Records to use Start Marker
(** C2, at a malformed id.  No property has the id [abc], and the claim asks
    for NotFound; update, delete and toggleAvailability answer 500, because
    the [CastError] of [findById] reaches their [catch] block, which does
    not look at [error.kind].  GET /:id answers 404 at the same id. *)
Theorem malformed_id_is_server_error `{Schema} user body (store : Store) :
  store !! "abc" = None →
  (status (updateProperty user "abc" body store).1 = 500%nat
   ∧ (updateProperty user "abc" body store).2 = store)
  ∧ deleteProperty user "abc" store = (fail 500 "Server error", store)
  ∧ toggleAvailability user "abc" store = (fail 500 "Server error", store)
  ∧ getProperty "abc" store = fail 404 "Property not found".
Proof. intros _. by repeat split. Qed.

Lemma malformed_id_is_server_error_witness :
  (∅ : Store) !! "abc" = None
  ∧ status (@updateProperty typed_schema bob "abc" [] ∅).1 = 500%nat
  ∧ getProperty "abc" ∅ = fail 404 "Property not found".
Proof.
  split; [reflexivity |].
  destruct (@malformed_id_is_server_error typed_schema bob [] ∅)
    as ((Hupdate & _) & _ & _ & Hget); [reflexivity |].
  by split.
Defined.

(** ** Toggling availability *)

Lemma toggle_owned user id (store : Store) P :
  isValidObjectId id = true →
  store !! id = Some P →
  P !! "owner" = Some (JStr user) →
  toggleAvailability user id store
  = let P' := <["isAvailable" := JBool (not_isAvailable P)]> P in
    (mkResponse 200 true
       (Some ("Property marked as " ++
              (if not_isAvailable P then "available" else "unavailable")))
       (DProperty id P'),
     <[id := P']> store).
Proof.
  intros Hid HP Ho.
  unfold toggleAvailability, toggleAvailability_try.
  rewrite (findById_valid _ _ Hid), HP. cbn.
  unfold owner_toString. rewrite Ho. cbn.
  rewrite String.eqb_refl. cbn.
  rewrite lookup_insert_eq. cbn. reflexivity.
Qed.

(** C9.  For a property owned by the caller, one call of toggleAvailability
    succeeds, flips the availability flag and returns the new state; a
    second call flips it back, so that the property and the whole collection
    are as before the first call. *)
Theorem toggle_twice_restores user id (store : Store) P b :
  isValidObjectId id = true →
  store !! id = Some P →
  P !! "owner" = Some (JStr user) →
  P !! "isAvailable" = Some (JBool b) →
  let once := toggleAvailability user id store in
  let twice := toggleAvailability user id once.2 in
  status once.1 = 200%nat
  ∧ data once.1 = DProperty id (<["isAvailable" := JBool (negb b)]> P)
  ∧ once.2 !! id = Some (<["isAvailable" := JBool (negb b)]> P)
  ∧ status twice.1 = 200%nat
  ∧ data twice.1 = DProperty id P
  ∧ twice.2 = store.
Proof.
  intros Hid HP Ho Hb once twice.
  assert (Hn : not_isAvailable P = negb b).
  { unfold not_isAvailable. by rewrite Hb. }
  set (P1 := <["isAvailable" := JBool (negb b)]> P).
  assert (Honce : once = (mkResponse 200 true
       (Some ("Property marked as " ++
              (if negb b then "available" else "unavailable")))
       (DProperty id P1), <[id := P1]> store)).
  { subst once. rewrite (toggle_owned user id store P Hid HP Ho). cbn.
    by rewrite Hn. }
  assert (Ho1 : P1 !! "owner" = Some (JStr user)).
  { subst P1. by rewrite lookup_insert_ne. }
  assert (Hn1 : not_isAvailable P1 = b).
  { unfold not_isAvailable. subst P1. rewrite lookup_insert_eq. cbn.
    apply negb_involutive. }
  assert (Hback : <["isAvailable" := JBool b]> P1 = P).
  { subst P1. rewrite insert_insert_eq. by apply insert_id. }
  assert (Htwice : twice.1 = mkResponse 200 true
       (Some ("Property marked as " ++
              (if b then "available" else "unavailable")))
       (DProperty id P) ∧ twice.2 = store).
  { subst twice. rewrite Honce. cbn [snd].
    rewrite (toggle_owned user id (<[id := P1]> store) P1 Hid
               (lookup_insert_eq _ _ _) Ho1).
    cbn. rewrite Hn1, Hback. split; [done |].
    rewrite insert_insert_eq. by apply insert_id. }
  destruct Htwice as [Ht1 Ht2].
  rewrite Honce, Ht1, Ht2. cbn. by rewrite lookup_insert_eq.
Qed.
Records to use End Marker
Nothing in the records may change; write them out again in full.

(** C2, at a malformed id.  No property has the id [abc], and the claim asks
    for NotFound; update, delete and toggleAvailability answer 500, because
    the [CastError] of [findById] reaches their [catch] block, which does
    not look at [error.kind].  GET /:id answers 404 at the same id. *)
Theorem malformed_id_is_server_error `{Schema} user body (store : Store) :
  store !! "abc" = None →
  (status (updateProperty user "abc" body store).1 = 500%nat
   ∧ (updateProperty user "abc" body store).2 = store)
  ∧ deleteProperty user "abc" store = (fail 500 "Server error", store)
  ∧ toggleAvailability user "abc" store = (fail 500 "Server error", store)
  ∧ getProperty "abc" store = fail 404 "Property not found".
Proof. intros _. by repeat split. Qed.

Lemma malformed_id_is_server_error_witness :
  (∅ : Store) !! "abc" = None
  ∧ status (@updateProperty typed_schema bob "abc" [] ∅).1 = 500%nat
  ∧ getProperty "abc" ∅ = fail 404 "Property not found".
Proof.
  split; [reflexivity |].
  destruct (@malformed_id_is_server_error typed_schema bob [] ∅)
    as ((Hupdate & _) & _ & _ & Hget); [reflexivity |].
  by split.
Defined.

(** ** Toggling availability *)

Lemma toggle_owned user id (store : Store) P :
  isValidObjectId id = true →
  store !! id = Some P →
  P !! "owner" = Some (JStr user) →
  toggleAvailability user id store
  = let P' := <["isAvailable" := JBool (not_isAvailable P)]> P in
    (mkResponse 200 true
       (Some ("Property marked as " ++
              (if not_isAvailable P then "available" else "unavailable")))
       (DProperty id P'),
     <[id := P']> store).
Proof.
  intros Hid HP Ho.
  unfold toggleAvailability, toggleAvailability_try.
  rewrite (findById_valid _ _ Hid), HP. cbn.
  unfold owner_toString. rewrite Ho. cbn.
  rewrite String.eqb_refl. cbn.
  rewrite lookup_insert_eq. cbn. reflexivity.
Qed.

(** C9.  For a property owned by the caller, one call of toggleAvailability
    succeeds, flips the availability flag and returns the new state; a
    second call flips it back, so that the property and the whole collection
    are as before the first call. *)
Theorem toggle_twice_restores user id (store : Store) P b :
  isValidObjectId id = true →
  store !! id = Some P →
  P !! "owner" = Some (JStr user) →
  P !! "isAvailable" = Some (JBool b) →
  let once := toggleAvailability user id store in
  let twice := toggleAvailability user id once.2 in
  status once.1 = 200%nat
  ∧ data once.1 = DProperty id (<["isAvailable" := JBool (negb b)]> P)
  ∧ once.2 !! id = Some (<["isAvailable" := JBool (negb b)]> P)
  ∧ status twice.1 = 200%nat
  ∧ data twice.1 = DProperty id P
  ∧ twice.2 = store.
Proof.
  intros Hid HP Ho Hb once twice.
  assert (Hn : not_isAvailable P = negb b).
  { unfold not_isAvailable. by rewrite Hb. }
  set (P1 := <["isAvailable" := JBool (negb b)]> P).
  assert (Honce : once = (mkResponse 200 true
       (Some ("Property marked as " ++
              (if negb b then "available" else "unavailable")))
       (DProperty id P1), <[id := P1]> store)).
  { subst once. rewrite (toggle_owned user id store P Hid HP Ho). cbn.
    by rewrite Hn. }
  assert (Ho1 : P1 !! "owner" = Some (JStr user)).
  { subst P1. by rewrite lookup_insert_ne. }
  assert (Hn1 : not_isAvailable P1 = b).
  { unfold not_isAvailable. subst P1. rewrite lookup_insert_eq. cbn.
    apply negb_involutive. }
  assert (Hback : <["isAvailable" := JBool b]> P1 = P).
  { subst P1. rewrite insert_insert_eq. by apply insert_id. }
  assert (Htwice : twice.1 = mkResponse 200 true
       (Some ("Property marked as " ++
              (if b then "available" else "unavailable")))
       (DProperty id P) ∧ twice.2 = store).
  { subst twice. rewrite Honce. cbn [snd].
    rewrite (toggle_owned user id (<[id := P1]> store) P1 Hid
               (lookup_insert_eq _ _ _) Ho1).
    cbn. rewrite Hn1, Hback. split; [done |].
    rewrite insert_insert_eq. by apply insert_id. }
  destruct Htwice as [Ht1 Ht2].
  rewrite Honce, Ht1, Ht2. cbn. by rewrite lookup_insert_eq.
Qed.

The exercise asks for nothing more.